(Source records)
(** The steps of [run] from the registry to the ready check. *)
Definition wire (cfg : Cfg) (opts : runtimeOpts Zap) : ST W (result start_error (Manager C)) :=
  let? registry := initialRegistry cfg catch e => mret (Err e);
  let? mgr := newManager cfg opts catch e => mret (Err e);
  names ← rangeClusters (All registry);
  let? mgr := addClusters registry names mgr catch e => mret (Err e);
  let? mgr := wireReconciler mgr registry catch e => mret (Err e);
  let? mgr := wireChangeWatcher cfg mgr catch e => mret (Err e);
  let? _ := AddHealthzCheck catch e => mret (Err (SettingHealthCheck e));
  let mgr := add mgr HealthzCheck in
  let? _ := AddReadyzCheck catch e => mret (Err (SettingReadyCheck e));
  mret (Ok (add mgr ReadyzCheck)).

(** How [run] ends: the process exits with a code (a bad flag, no cluster
    configuration), or [run] returns an error or nil. [RunWaiting]: the fuel of the
    wait for the CRD is spent. *)
Inductive run_result : Type :=
| RunExit (code : Z)
| RunReturn (err : option start_error)
| RunWaiting.

(** [cfg]: the result of [GetConfigOrDie]; [parsed] and [client] as for
    [InstallOrUpdate]. The context of the signal handler has no deadline. *)
Definition run (args : list string) (env : gmap string string) (cfg : option Cfg) (parsed : option (CRD S)) (client : bool)
    : ST W run_result :=
  match parseFlags otherFlags zap0 args with
  | FlagExit code => mret (RunExit code)
  | Parsed opts =>
      match readNamespace env with
      | Err e => mret (RunReturn (Some e))
      | Ok namespace =>
          match cfg with
          | None => mret (RunExit 1)
          | Some cfg =>
              installed ← InstallOrUpdate Background parsed client;
              match installed with
              | None => mret RunWaiting
              | Some (Err e) => mret (RunReturn (Some (InstallingCRD e)))
              | Some (Ok _) =>
                  let? mgr := wire cfg opts catch e => mret (RunReturn (Some e));
                  let? _ := StartManager mgr catch e => mret (RunReturn (Some (ManagerExited e)));
                  mret (RunReturn None)
              end
          end
      end
  end.

(** [main]: the exit code. *)
Definition exitCode (r : run_result) : option Z :=
  match r with
  | RunExit code => Some code
  | RunReturn None => Some 0
  | RunReturn (Some _) => Some 1
  | RunWaiting => None
  end.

### What you should do
Copy out every line above where "opts" is present.

### Answer for this exercise
Definition wire (cfg : Cfg) (opts : runtimeOpts Zap) : ST W (result start_error (Manager C)) :=
  let? mgr := newManager cfg opts catch e => mret (Err e);
  | Parsed opts =>
                  let? mgr := wire cfg opts catch e => mret (RunReturn (Some e));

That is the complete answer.